Single Responsibility Principle – Applicability in Software Architecture

Architectureeventsingle-responsibility

I recently came by a seemingly trivial architectural problem. I had a simple repository in my code that was called like this (code is in C#):

var user = /* create user somehow */;
_userRepository.Add(user);
/* do some other stuff*/
_userRepository.SaveChanges();

SaveChanges was a simple wrapper that commits changes to database:

void SaveChanges()
{
    _dataContext.SaveChanges();
    _logger.Log("User DB updated: " + someImportantInfo);
}

Then, after some time, I needed to implement new logic that would send email notifications every time a user was created in the system. Since there were many calls to _userRepository.Add() and SaveChanges around the system, I decided to update SaveChanges like this:

void SaveChanges()
{
    _dataContext.SaveChanges();
    _logger.Log("User DB updated: " + someImportantInfo);
    foreach (var newUser in dataContext.GetAddedUsers())
    {
       _eventService.RaiseEvent(new UserCreatedEvent(newUser ))
    }
}

This way, external code could subscribe to UserCreatedEvent and handle the needed business logic that would send notifications.

But it was pointed out to me that my modification of SaveChanges violated the Single Responsibility principle, and that SaveChanges should just save and not fire any events.

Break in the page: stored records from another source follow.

(** The tables of a space and the pages still to be handed out: the tables are
    page frames, distinct from each other and from the pages to be handed out,
    no unused entry, in a table or in a page to be handed out, has a flag set,
    and the entries that lead to a table have the valid bit and no other. *)
Record space_wf (s : kmem) (l : list Z) (root : Z) : Prop := {
  sw_pool : pool s l;
  sw_heap : heap_wf s;
  sw_paged : heap_paged s;
  sw_nodup : NoDup (fresh s l);
  sw_fresh : Forall page_ok (fresh s l);
  sw_clean : forall p i, p ∈ fresh s l -> idx i -> flags (ent (mem s) (p + 8 * i)) = 0;
  sw_root : page_ok root /\ root ∉ fresh s l;
  sw_pt1 : has1 (mem s) root = true ->
    page_ok (upt1 (mem s) root) /\ upt1 (mem s) root <> root /\
    upt1 (mem s) root ∉ fresh s l;
  sw_pt0 : forall i, idx i -> has0 (mem s) root i = true ->
    page_ok (upt0 (mem s) root i) /\ upt0 (mem s) root i <> root /\
    upt0 (mem s) root i <> upt1 (mem s) root /\ upt0 (mem s) root i ∉ fresh s l;
  sw_inj : forall i j, idx i -> idx j -> has0 (mem s) root i = true ->
    has0 (mem s) root j = true -> upt0 (mem s) root i = upt0 (mem s) root j -> i = j;
  sw_unused : forall i j, idx i -> idx j -> has0 (mem s) root i = true ->
    valid (ent (mem s) (upt0 (mem s) root i + 8 * j)) = false ->
    flags (ent (mem s) (upt0 (mem s) root i + 8 * j)) = 0;
  sw_tab1 : has1 (mem s) root = true -> flags (ent (mem s) (uslot root)) = PTE_V;
  sw_tab0 : forall i, idx i -> has0 (mem s) root i = true ->
    flags (ent (mem s) (upt1 (mem s) root + 8 * i)) = PTE_V
}.

Lemma table_entry e : flags e = PTE_V -> is_leaf e = false /\ is_ptab e = true.
Proof. unfold is_leaf, is_ptab. by intros ->. Qed.

Lemma flags0_invalid e : flags e = 0 -> valid e = false.
Proof. unfold valid. by intros ->. Qed.
#[export] Hint Resolve flags0_invalid : kern.

Lemma idx3 : idx USER_VPN2.
Proof. unfold idx, USER_VPN2. lia. Qed.
#[export] Hint Resolve idx3 : kern.

(** ** Taking pages *)

Lemma kmalloc_fresh s l p ps :
  pool s l -> heap_wf s -> heap_paged s -> fresh s l = p :: ps ->
  exists s' l', kmalloc PAGE_SIZE s = Ok (p, s') /\ mem s' = mem s /\ satp s' = satp s /\
    main_mtag s' = main_mtag s /\ pool s' l' /\ heap_wf s' /\ heap_paged s' /\ fresh s' l' = ps /\
    (l' = l \/ l = p :: l').
Proof.
  intros Hpool Hh [Hle Hal] Ef. pose proof (heap_room s Hh) as Hroom.
  unfold kmalloc. change (round16 PAGE_SIZE) with PAGE_SIZE. rewrite Z.ltb_irrefl, bind_run.
  simpl. rewrite Hroom. unfold fresh in Ef. pose proof (hw_le s Hh).
  destruct (Z.eqb_spec (heap_end s - heap_start s) PAGE_SIZE) as [Hfull|Hnot]; simpl in Ef.
  - destruct (Z.leb_spec PAGE_SIZE (heap_end s - heap_start s)); [|lia].
    simplify_eq. exists (set_heap (heap_start s) (heap_start s) s), ps.
    replace (heap_end s - PAGE_SIZE) with (heap_start s) by lia. split_and!; try done.
    + by destruct Hpool; constructor.
    + destruct Hh. unfold PAGE_SIZE in *. constructor; unfold PAGE_SIZE; simpl; try lia.
      apply page_aligned_16. unfold PAGE_SIZE. auto.
    + split; simpl; rewrite Z.sub_diag; unfold PAGE_SIZE; [lia|discriminate].
    + unfold fresh. simpl. by rewrite Z.sub_diag.
    + by left.
  - subst l. destruct (Z.leb_spec PAGE_SIZE (heap_end s - heap_start s)); [lia|].
    destruct (alloc_page_spec s p ps Hpool) as [Ea Hp'].
    rewrite (bind_Ok _ _ _ _ _ Ea), bind_run. simpl. rewrite Hroom, Z.sub_diag.
    destruct (Z.ltb_spec (heap_end s - heap_start s) 0); [lia|].
    eexists _, ps. split_and!; try done.
    + by destruct Hh; constructor.
    + unfold fresh. simpl. by destruct (Z.eqb_spec (heap_end s - heap_start s) PAGE_SIZE).
    + by right.
Qed.
(** An access to an address that is not mapped, or not with the permission,
    stops the kernel. *)
Lemma vaddr_fault need why s l root va :
  vm_inv s l root -> user_addr va ->
  (forall e, umap_at (mem s) root va = Some e -> has (flags e) need && has (flags e) PTE_R = false) ->
  vaddr need why va s = Panic why.
Proof.
  intros [Ha Hw _] Hu Hn. unfold vaddr. rewrite bind_run. cbn [get obind].
  rewrite user_wellformed, Ha, (translate_user s l) by auto with kern.
  destruct (umap_at (mem s) root va) as [e|]; [|done].
  destruct (is_leaf e); [|done]. by rewrite Hn.
Qed.

(** ** The bytes of a user space *)

Definition ubyte (m : gmap Z Z) (root va : Z) : option Z :=
  (fun e => rd_byte m (tab_of e + va mod PAGE_SIZE)) <$> umap_at m root va.

(** The address has the mapping and the byte it had. *)
Definition as_before (m m' : gmap Z Z) (root x : Z) : Prop :=
  umap_at m' root x = umap_at m root x /\ ubyte m' root x = ubyte m root x.

Lemma as_before_trans m m1 m2 root x :
  as_before m m1 root x -> as_before m1 m2 root x -> as_before m m2 root x.
Proof. intros [] []. split; congruence. Qed.

(** The word a user byte is in. *)
Lemma byte_word p o :
  p mod PAGE_SIZE = 0 -> 0 <= o < PAGE_SIZE -> (p + o) / 8 * 8 = p + 8 * (o / 8) /\ idx (o / 8).
Proof. unfold PAGE_SIZE, idx. wrap_lia. Qed.

Lemma page_off va : 0 <= va mod PAGE_SIZE < PAGE_SIZE.
Proof. apply Z.mod_pos_bound. done. Qed.

Lemma same_byte (m m' : gmap Z Z) p p' o :
  p mod PAGE_SIZE = 0 -> p' mod PAGE_SIZE = 0 -> 0 <= o < PAGE_SIZE ->
  (forall i, idx i -> rd m' (p' + 8 * i) = rd m (p + 8 * i)) ->
  rd_byte m' (p' + o) = rd_byte m (p + o).
Proof.
  intros Hp Hp' Ho Hm. destruct (byte_word p o Hp Ho) as [E Hi]. destruct (byte_word p' o Hp' Ho) as [E' _].
  unfold rd_byte. rewrite E, E', Hm by done. f_equal. unfold PAGE_SIZE in *. wrap_lia.
Qed.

Is this a valid point? It seems to me that the raising an event here is essentially the same thing as logging: just adding some side functionality to the function. And SRP does not prohibit you from using logging or firing events in your functions, it just says that such logic should be encapsulated in other classes, and it is OK for a repository to call these other classes.

Best Answer

Yes, it can be a valid requirement to have a repository which fires certain events on certain actions like Add or SaveChanges - and I am not going to question this (like some other answers) just because your specific example of adding users and sending emails may look a bit contrived. In the following, let us assume this requirement is perfectly justified in the context of your system.

So yes, encoding the event mechanics as well as the logging as well as the saving into one method violates the SRP. For lots of cases , it is probably an acceptable violation, especially when noone ever wants to distribute the maintenance responsibilities of "save changes" and "raise event" to different teams/maintainers. But lets assume one day someone wants to do exactly this, can it be resolved in a simple manner, maybe by putting the code of those concerns into different class libraries?

The solution to this is to let your original repository stay responsible for committing changes to database, nothing else, and make a proxy repository which has exactly the same public interface, reuses the original repository and adds the additional event mechanics to the methods.

// In EventFiringUserRepo:
public void SaveChanges()
{
  _basicRepo.SaveChanges();
   FireEventsForNewlyAddedUsers();
}

private void FireEventsForNewlyAddedUsers()
{
  foreach (var newUser in _basicRepo.DataContext.GetAddedUsers())
  {
     _eventService.RaiseEvent(new UserCreatedEvent(newUser))
  }
}

You can call the proxy class a NotifyingRepository or ObservableRepository if you like, along the lines of @Peter's highly voted answer (which actually does not tell how to resolve the SRP violation, only saying the violation is ok).

The new and the old repository class should both derive from a common interface, like shown in the classic Proxy pattern description.

Then, in your original code, initialize _userRepository by an object of the new EventFiringUserRepo class. That way, you keep the original repository separated from the event mechanics. If required, you can have the event firing repository and the original repository side-by-side and let the callers decide if they use either the former or the latter.

To adress one concern mentioned in the comments: doesn't that lead to proxies on top of proxies on top of proxies, and so on? Actually, adding the event mechanics creates a foundation to add further requirements of the "send emails" type by simply subscribing to the events, so sticking to the SRP with those requirements as well, without any additional proxies. But the one thing which has to be added once here is the event mechanics itself.

If this kind of separation is really worth it in the context of your system is something you and your reviewer have to decide by yourself. I probably would not separate the logging from the original code, neither by using another proxy not by adding a logger to the listener event, though it would be possible.